Below are some records. Copy every line in them that holds "done".

══ Material provided ══

Lemma progressing_budgets input d :
  Evaluate input = Ok d -> snapshot_State (input_Snapshot input) = RolloutProgressing ->
  let strategy := plan_Strategy (snapshot_Plan (input_Snapshot input)) in
  let clusters := snapshot_Clusters (input_Snapshot input) in
  let now := input_Now input in
  let taken := count (takes_available input) (decision_Releases d) in
  (decision_Releases d = [] \/
   count (in_flight (MinReady strategy) now) clusters + len (decision_Releases d) <=
     Z.of_N (MaxConcurrent strategy)) /\
  (taken = 0 \/
   count (at_risk (MinReady strategy) now) clusters + taken <=
     Cohorts.amountLimit (MaxUnavailable strategy) (len clusters)).
Proof.
  intros (cs & d0 & d1 & id & Hch & Hf & Hfail & _ & Hst & ->)%Scheduler_inv Hp. cbn zeta.
  cbn [set_id decision_Releases]. unfold evaluate_state in Hst. rewrite Hp in Hst.
  pose proof (checked_perm _ _ Hch) as Hperm.
  assert (Hlen : len (snapshot_Clusters (input_Snapshot input)) = len cs) by (unfold len; by rewrite Hperm).
  rewrite Hlen, <- !Hperm, (count_perm (takes_available input) _ _ (sorted_releases d1)).
  assert (Hlr : len (decision_Releases (sorted_decision d1)) = len (decision_Releases d1))
    by (unfold len; by rewrite sorted_releases).
  assert (Hnil : decision_Releases d1 = [] -> decision_Releases (sorted_decision d1) = []).
  { intros E. apply Permutation_nil_r. rewrite <- E. apply sorted_releases. }
  rewrite Hlr. apply evaluateProgressing_inv in Hst; [|done..].
  destruct Hst as [(moved & ts & _ & _ & _ & ->)|[(to & code & Hset & Hto & _)|[(b & _ & ->)|
    (k & Hg & [[_ ->]|(picked & new & b & Hs & Hsub & H2 & -> & Hle & Hav & _)] & _)]]].
  1,3,4: cbn in *; rewrite ?(fresh_releases _ Hf) in *; split; left; auto.
  - apply setRolloutTransition_Ok in Hset as (_ & _ & ->).
    + cbn in *. rewrite (fresh_releases _ Hf) in *. split; left; auto.
    + rewrite Hp. intros <-. set_solver.
  - cbn [set_blocked set_slices decision_Releases]. split; [right; lia|].
    rewrite (count_takes_available input cs picked new Hch).
    + destruct Hav as [?|?]; [by left|right; lia].
    + pose proof (picked_rows _ _ _ Hsub (Permutation_refl _)) as Hrows.
      eapply Forall2_with; [exact Hrows|exact H2|]. intros pc r Hpc Hr.
      destruct (released_as_release _ _ _ _ _ Hch Hpc Hr) as [? Hrel]. split; [done|apply Hrel].
Qed.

═══

_Problem solution:_
  rewrite Hlr. apply evaluateProgressing_inv in Hst; [|done..].
      destruct (released_as_release _ _ _ _ _ Hch Hpc Hr) as [? Hrel]. split; [done|apply Hrel].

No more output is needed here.